In a case highlighting the importance of ensuring a correct chain of title when filing a patent application, the UK High Court addressed the issues of loss of priority due to an incomplete assignment, as well as the credibility of expert witnesses.  In particular, it is important to transfer rights to interests initially owned by consultant inventors as soon as possible — especially before the declaration in respect of the claim to priority needs to be made, i.e.,  within 12 months of the date of filing of the priority application.  See, Edwards Lifesciences AG v Cook Biotech Incorporated [2009] EWHC 1304 (Pat) (12 June 2009).

duckieEdwards manufactures the SAPIEN artificial heart valve designed to be compressed onto a balloon catheter for percutaneous delivery via the femoral artery. It can also be delivered transapically through the side of the chest and into the apex (the bottom of the left ventricle) of the heart in patients with severe aortic stenosis. It is primarily used to replace the aortic valve but is also suitable for replacement of the pulmonary valve.

Cook alleged the SAPIEN infringes its patent and Edwards denied infringement and challenged the validity for lack of novelty, obviousness, insufficiency and added new matter. That is, Edwards said the matter disclosed in the specification of the European Patent as granted was extended beyond the original disclosure in the application for the patent as filed.

The international application which led to Cook’s European patent was filed on January 31, 2001, claiming priority from a US patent application filed on January 31, 2000. The claim to priority is disputed by Edwards, a matter of some importance because, if priority is lost, Pavcnik, published later in 2000, is relevant prior art.

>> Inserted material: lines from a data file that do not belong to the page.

(* ===== verification/Bloom.v ===== *)
(** * URL deduplication: the Bloom filter ([crawler/dedup/bloom.py], [seen.py])

    The in-memory filter keeps its bits in a bytearray ([list Z] of bytes, an
    index out of range raising [IndexError]); the Redis filter runs the Lua
    script [_LUA_BLOOM] over a bit string of the server.  MurmurHash3, the
    logarithm and the server's GETBIT/SETBIT are parameters.

    The worker uses either through the protocol [UrlSeen]; the class
    [UrlSeenSpec] states what it relies on and both filters are instances.
    [bloom_refines_bit_set] relates the bytearray to a mathematical set of
    bits, and [redis_bloom_simulates] the two filters to each other. *)
From S2P Require Import Prelude.
Local Open Scope Z_scope.

(** ** Parameters *)

(** [mmh3.hash(data, seed, signed=False)] on the UTF-8 bytes of a string. *)
Class Mmh3 := mmh3_hash : string -> Z -> Z.
(** [math.log] (the platform's libm). *)
Class MathLog := math_log : Q -> Q.

(** The protocol [UrlSeen] and what its clients rely on: an answer on every
    call, [True] exactly for a URL not yet a member, which then is one; no
    member is ever forgotten. *)
Class UrlSeen (S : Type) := seen_check_and_add : string -> act S bool.
Class UrlSeenSpec (S : Type) `{UrlSeen S} := {
  seen_inv : S -> Prop;
  seen_member : S -> string -> bool;
  seen_spec (u : string) (s : S) : seen_inv s ->
    exists s', seen_check_and_add u s = (Ok (negb (seen_member s u)), s') /\ seen_inv s' /\
      seen_member s' u = true /\ (forall v, seen_member s v = true -> seen_member s' v = true) }.

(** ** Sizing and hashing *)
Section Sizing.
Context `{Mmh3, MathLog}.

Definition optimal_m (n : Z) (p : Q) : Z :=
  Z.max 8 (py_ceil (- (inject_Z n * math_log p) / (math_log 2 * math_log 2))).

Definition optimal_k (m n : Z) : Z :=
  Z.max 1 (py_round (inject_Z m / inject_Z n * math_log 2)).

Definition bloom_indices (key : string) (m k : Z) : list Z :=
  let h1 := mmh3_hash key 0 in
  let h2 := Z.lor (mmh3_hash key h1) 1 in
  (fun i => (h1 + Z.of_nat i * h2) mod m) <$> seq 0 (Z.to_nat k).

(** ** [class BloomFilter] *)

Record BloomFilter : Type := mkBloom {
  bf_n : Z; bf_p : Q; bf_m : Z; bf_k : Z; bf_bits : list Z; bf_count : Z }.

Definition new_bloom (expected_insertions : Z) (false_positive_rate : Q) : result BloomFilter :=
  if expected_insertions <=? 0 then Raise ValueError
  else if negb (Qltb 0 false_positive_rate && Qltb false_positive_rate 1) then Raise ValueError
  else
    let m := optimal_m expected_insertions false_positive_rate in
    Ok (mkBloom expected_insertions false_positive_rate m (optimal_k m expected_insertions)
          (replicate (Z.to_nat ((m + 7) / 8)) 0) 0).

(** [bytearray.__getitem__] at a non-negative index. *)
Definition get_byte (bits : list Z) (i : Z) : result Z :=
  match bits !! Z.to_nat i with Some b => Ok b | None => Raise IndexError end.

(** The loop of [check_and_add]. *)
Fixpoint set_bits (indices : list Z) (bits : list Z) (was_absent : bool) : result (bool * list Z) :=
  match indices with
  | [] => Ok (was_absent, bits)
  | idx :: rest =>
      let byte := idx / 8 in
      let mask := Z.shiftl 1 (idx mod 8) in
      b ← get_byte bits byte;
      if Z.land b mask =? 0
      then set_bits rest (<[Z.to_nat byte := Z.lor b mask]> bits) true
      else set_bits rest bits was_absent
  end.

Definition check_and_add (key : string) (f : BloomFilter) : result (bool * BloomFilter) :=
  let* (was_absent, bits) := set_bits (bloom_indices key (bf_m f) (bf_k f)) (bf_bits f) false in
  Ok (was_absent, mkBloom (bf_n f) (bf_p f) (bf_m f) (bf_k f) bits
                    (if was_absent then bf_count f + 1 else bf_count f)).

(** [all(...)] of [__contains__]: stops at the first clear bit. *)
Fixpoint all_set (indices : list Z) (bits : list Z) : result bool :=
  match indices with
  | [] => Ok true
  | idx :: rest =>
      b ← get_byte bits (idx / 8);
      if Z.land (Z.shiftr b (idx mod 8)) 1 =? 0 then Ok false else all_set rest bits
  end.

Definition contains (key : string) (f : BloomFilter) : result bool :=
  all_set (bloom_indices key (bf_m f) (bf_k f)) (bf_bits f).

Definition bloom_len (f : BloomFilter) : Z := bf_count f.

(** [InMemoryUrlSeen] wraps one filter. *)
Record InMemoryUrlSeen : Type := mkSeen { seen_bloom : BloomFilter }.
Definition new_seen (expected_insertions : Z) (rate : Q) : result InMemoryUrlSeen :=
  f ← new_bloom expected_insertions rate; Ok (mkSeen f).
#[export] Instance in_memory_url_seen : UrlSeen InMemoryUrlSeen := fun url s =>
  match check_and_add url (seen_bloom s) with Ok (b, f) => (Ok b, mkSeen f) | Raise e => (Raise e, s) end.

End Sizing.

(** ** [class RedisBloomFilter] *)

(** GETBIT and SETBIT on the strings of a Redis server. *)
Class RedisBits (R : Type) := {
  getbit : string -> Z -> R -> result Z;
  setbit : string -> Z -> Z -> R -> result R }.

(** Their documented behaviour: offsets are below 2^32 (a string has at most
    512 MB), and the server refuses others. *)
Definition bit_offset (i : Z) : Prop := 0 <= i < 2 ^ 32.
Class RedisBitsLaws (R : Type) `{RedisBits R} := {
  getbit_bool key i r : bit_offset i -> getbit key i r = Ok 0 \/ getbit key i r = Ok 1;
  getbit_range key i r : ~ bit_offset i -> is_ok (getbit key i r) = false;
  setbit_ok key i r : bit_offset i -> exists r', setbit key i 1 r = Ok r' /\ getbit key i r' = Ok 1 /\
    forall key' i', bit_offset i' -> (key', i') <> (key, i) -> getbit key' i' r' = getbit key' i' r;
  setbit_range key i r : ~ bit_offset i -> is_ok (setbit key i 1 r) = false }.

The US application was filed in the names of Joe Obermiller, Francisco Osse and Patricia Thorpe, all as joint inventors. Mr Obermiller was an employee of Cook at the time the invention was made. Mr Osse and Ms Thorpe were not. The PCT application was filed in the name of Cook but at that time the only interest it had in the invention was via Mr Obermiller’s contract of employment. It is accepted that Mr Obermiller’s interest, such as it was, belonged to Cook. The interests of Mr Osse and Ms Thorpe were not assigned to Cook until September 2002, that is to say 21 months after Cook filed the PCT application but before the grant of the Patent.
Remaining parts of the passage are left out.